#### Brief
Would you please return the lines of the entries below starting at the line that has "intros l. unfold" and ending at the line that has "- eexists _, _, _.", both included, exactly as they are?

#### The data
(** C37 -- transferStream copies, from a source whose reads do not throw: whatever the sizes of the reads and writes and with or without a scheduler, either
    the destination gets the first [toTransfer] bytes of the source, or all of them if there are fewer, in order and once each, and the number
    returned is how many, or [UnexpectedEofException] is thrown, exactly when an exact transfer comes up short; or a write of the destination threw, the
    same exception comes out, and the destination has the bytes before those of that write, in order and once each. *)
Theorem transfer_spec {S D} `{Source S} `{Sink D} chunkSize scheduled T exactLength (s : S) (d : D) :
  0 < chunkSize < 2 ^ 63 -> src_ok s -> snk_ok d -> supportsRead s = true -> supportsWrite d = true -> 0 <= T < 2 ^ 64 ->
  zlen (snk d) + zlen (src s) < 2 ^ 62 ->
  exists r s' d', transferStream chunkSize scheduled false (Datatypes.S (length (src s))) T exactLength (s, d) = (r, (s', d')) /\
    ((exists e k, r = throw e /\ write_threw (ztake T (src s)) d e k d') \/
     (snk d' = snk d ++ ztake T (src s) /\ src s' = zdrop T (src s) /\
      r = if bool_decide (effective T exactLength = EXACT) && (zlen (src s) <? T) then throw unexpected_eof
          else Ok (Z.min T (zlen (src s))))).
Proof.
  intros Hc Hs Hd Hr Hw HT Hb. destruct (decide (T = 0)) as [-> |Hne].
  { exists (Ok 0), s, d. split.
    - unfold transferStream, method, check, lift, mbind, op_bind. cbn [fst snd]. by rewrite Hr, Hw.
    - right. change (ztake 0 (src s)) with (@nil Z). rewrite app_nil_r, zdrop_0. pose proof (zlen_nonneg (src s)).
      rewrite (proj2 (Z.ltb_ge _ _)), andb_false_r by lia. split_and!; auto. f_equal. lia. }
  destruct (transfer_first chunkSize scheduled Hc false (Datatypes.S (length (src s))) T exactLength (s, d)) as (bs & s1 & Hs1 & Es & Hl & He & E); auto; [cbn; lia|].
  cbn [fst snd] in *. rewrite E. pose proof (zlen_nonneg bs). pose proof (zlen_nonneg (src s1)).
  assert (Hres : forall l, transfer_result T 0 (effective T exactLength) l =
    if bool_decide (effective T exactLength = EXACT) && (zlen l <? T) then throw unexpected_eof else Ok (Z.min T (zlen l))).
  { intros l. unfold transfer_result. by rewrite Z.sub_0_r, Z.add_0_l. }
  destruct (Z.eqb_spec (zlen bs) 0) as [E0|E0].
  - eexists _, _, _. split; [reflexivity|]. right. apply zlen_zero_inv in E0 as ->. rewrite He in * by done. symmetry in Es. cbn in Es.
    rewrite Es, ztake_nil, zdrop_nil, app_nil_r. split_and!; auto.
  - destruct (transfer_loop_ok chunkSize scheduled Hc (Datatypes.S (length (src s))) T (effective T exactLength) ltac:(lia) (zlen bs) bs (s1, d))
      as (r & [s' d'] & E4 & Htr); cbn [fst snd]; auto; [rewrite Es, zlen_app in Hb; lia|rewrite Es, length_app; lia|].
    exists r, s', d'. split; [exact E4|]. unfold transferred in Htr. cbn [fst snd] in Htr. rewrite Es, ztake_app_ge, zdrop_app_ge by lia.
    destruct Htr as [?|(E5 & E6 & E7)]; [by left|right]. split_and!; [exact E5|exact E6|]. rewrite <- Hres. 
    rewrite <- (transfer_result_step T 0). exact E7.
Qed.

#### Answer to the problem
  { intros l. unfold transfer_result. by rewrite Z.sub_0_r, Z.add_0_l. }
  destruct (Z.eqb_spec (zlen bs) 0) as [E0|E0].
  - eexists _, _, _. split; [reflexivity|]. right. apply zlen_zero_inv in E0 as ->. rewrite He in * by done. symmetry in Es. cbn in Es.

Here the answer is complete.